# FreeBSD security - compilers



## chavez243ca (Feb 24, 2011)

Unix best practices WRT security often mention removing compilers, esp. from systems that sit in a DMZ.  What is the FreeBSD community's stance on this?  I do most of my package management with the ports system, removing compilers would significantly alter the way I manage the hosts.

How about chmod 700 things like gcc?  Would that increase the overall security posture without breaking anything?

Thoughts?


----------



## xibo (Feb 24, 2011)

A compiler is not a security threat - at the point where an intruder can make use of a compiler virtually all was lost long ago.


----------



## chavez243ca (Feb 24, 2011)

I think the line of thought is that a compiler aids in the establishment of a rootkit.

From what I have see some of the old tactics would be to gain access to the system, even with limited privs, upload rootkit.c to something like /tmp and compile into the kernel


----------



## SirDice (Feb 25, 2011)

The trick is to do the building on a different machine and create packages. Then you can transfer the packages to the 'hardened' machine. 

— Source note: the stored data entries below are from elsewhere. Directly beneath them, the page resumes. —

(** C10. The [frame_id] of the request plays no part in [store_frame]:
    changing it changes neither the result nor the server afterwards.
    When the handler returns normally, the timestamp of the request was
    read as some [ts] and exactly one entry was handed to the buffer;
    for a [ts] whose microsecond is in range, the entry's identifier is
    [ts] in the format YYYYMMDD_HHMMSS_ffffff with the microsecond moved
    up to the first unused slot, and every row the call writes to the
    secondary index is the row of a buffered entry.  The handler does
    return when the stores are set, the timestamp and the image are read
    and an unused slot is within the fuel. *)
Theorem store_frame_id_from_timestamp (fuel : nat) (now : Q)
    (req : StoreFrameRequest) (s : server) :
  (∀ other,
     store_frame fuel now (with_frame_id other req) s
     = store_frame fuel now req s)
  ∧ (∀ r s',
       store_frame fuel now req s = Some (Returned r, s') →
       ∃ ts image,
         fromisoformat (req_timestamp req) = Some ts
         ∧ decode_image (image_base64 req) = Returned image
         ∧ (microsecond ts ≤ 999999 →
            ∃ m, (microsecond ts ≤ m ≤ 999999)
              ∧ (∀ j, microsecond ts ≤ j < m →
                      slot IMAGE_STORAGE_PATH ts j ∈ files s)
              ∧ (slot IMAGE_STORAGE_PATH ts m ∉ files s)
              ∧ files s' = {[slot IMAGE_STORAGE_PATH ts m]} ∪ files s
              ∧ ∃ fd,
                  frame_id fd = format_id ts m
                  ∧ timestamp fd = ts
                  ∧ image_path fd = slot IMAGE_STORAGE_PATH ts m
                  ∧ filter (λ e, is_add_frame e = true) (emitted_by s s')
                    = [CallAddFrame fd]
                  ∧ (filter (λ e, is_sqlite_call e = true) (emitted_by s s')
                     = []
                     ∨ filter (λ e, is_sqlite_call e = true) (emitted_by s s')
                       = (λ fd, CallStoreFrameWithOcr (row_of fd))
                           <$> (buffer (bwb (components s)) ++ [fd]))))
  ∧ (∀ v db ts image m,
       vector_storage (components s) = Some v →
       sqlite_storage (components s) = Some db →
       fromisoformat (req_timestamp req) = Some ts →
       decode_image (image_base64 req) = Returned image →
       microsecond ts ≤ m ≤ 999999 →
       slot IMAGE_STORAGE_PATH ts m ∉ files s →
       (Z.to_nat (m - microsecond ts) < fuel)%nat →
       ∃ s', store_frame fuel now req s = Some (Returned "ok", s')).
Proof.
  split; [done|]. split.
  - intros r s' Hrun.
    destruct (vector_storage (components s)) as [v|] eqn:Hv;
      [|by unfold store_frame in Hrun; rewrite Hv in Hrun].
    destruct (sqlite_storage (components s)) as [db|] eqn:Hdb;
      [|by unfold store_frame in Hrun; rewrite Hv, Hdb in Hrun].
    destruct (fromisoformat (req_timestamp req)) as [ts|] eqn:Hts;
      [|by unfold store_frame in Hrun; rewrite Hv, Hdb, Hts in Hrun].
    destruct (decode_image (image_base64 req)) as [image|e] eqn:Himg;
      [|by unfold store_frame in Hrun; rewrite Hv, Hdb, Hts, Himg in Hrun].
    destruct (allocate IMAGE_STORAGE_PATH fuel (files s) ts) as [[id path]|]
      eqn:Halloc;
      [|by unfold store_frame in Hrun;
           rewrite Hv, Hdb, Hts, Himg, Halloc in Hrun].
    exists ts, image. split; [done|]. split; [done|]. intros Hus.
    destruct (store_frame_stored fuel now req s v db ts image id path
                Hv Hdb Hts Himg Halloc) as (s1 & Hs1 & Hfiles & Hev).
    rewrite Hs1 in Hrun. injection Hrun as <- <-.
    destruct (allocate_sound _ _ _ _ _ _ Hus Halloc)
      as (m & Hm & -> & -> & Hfree & Hocc).
    exists m. do 4 (split; [done|]).
    set (id := format_id ts m) in *.
    set (path := slot IMAGE_STORAGE_PATH ts m) in *.
    exists (entry_of req ts image id path (run_ocr id image).1).
    do 3 (split; [done|]). rewrite Hev.
    destruct (store_events_split now req ts image id path (components s))
      as (tail & -> & Htail & Hrows).
    destruct (before_queue_no_store_call id image path) as [Hb1 Hb2].
    rewrite !filter_app, Hb1, Hb2.
    rewrite (buffer_events_not is_add_frame tail) by (done || by intros []).
    split; [done|]. exact Hrows.
  - intros v db ts image m Hv Hdb Hts Himg Hm Hfree Hfuel.
    destruct (allocate_finds IMAGE_STORAGE_PATH (files s) ts fuel m Hm Hfree
                Hfuel) as (m' & _ & _ & _ & Halloc).
    destruct (store_frame_stored fuel now req s v db ts image _ _
                Hv Hdb Hts Himg Halloc) as (s1 & Hs1 & _).
    by exists s1.
Qed.
(** * OHNM losses of the IMIP detector: a shallow embedding

    The two loss classes of the repository,
    [OHNMClassicImipLoss] (probability / negative log-likelihood form,
    "Variant A") and [OHNMBCELoss] (logit / binary cross entropy form,
    "Variant B"), are embedded as Rocq functions over tensors stored in
    row-major order.

    Numbers.  Scores are real numbers: the embedding idealises float32
    arithmetic (no rounding, no overflow, finite inputs).  A value computed
    by a logarithm or a division can leave the reals (log of a non-positive
    number, division by zero: the float would be an infinity or a NaN);
    such a value is [NonFinite] and every later operation propagates it.

    Failures.  Python exceptions are values of [exn]; fallible steps live
    in the [result] monad.  Variant B additionally threads its memoised
    weight dictionary. *)

From Stdlib Require Import Reals Lra Lia List Bool Arith ZArith.
From stdpp Require Import base gmap strings pretty list.
Import ListNotations.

From a security standpoint it's best to remove any compilers from production machines.


----------



## xibo (Feb 25, 2011)

I was just quoting from OpenBSD's FAQ (section 4.7 subsection "I don't want to install the compilers"), which seems quite reasonable to me.


----------



## danbi (Feb 25, 2011)

The point to remove compilers is that, on a relatively unique OS, one needs to only transfer portable source and have whatever software. Mostly useful on proprietary systems.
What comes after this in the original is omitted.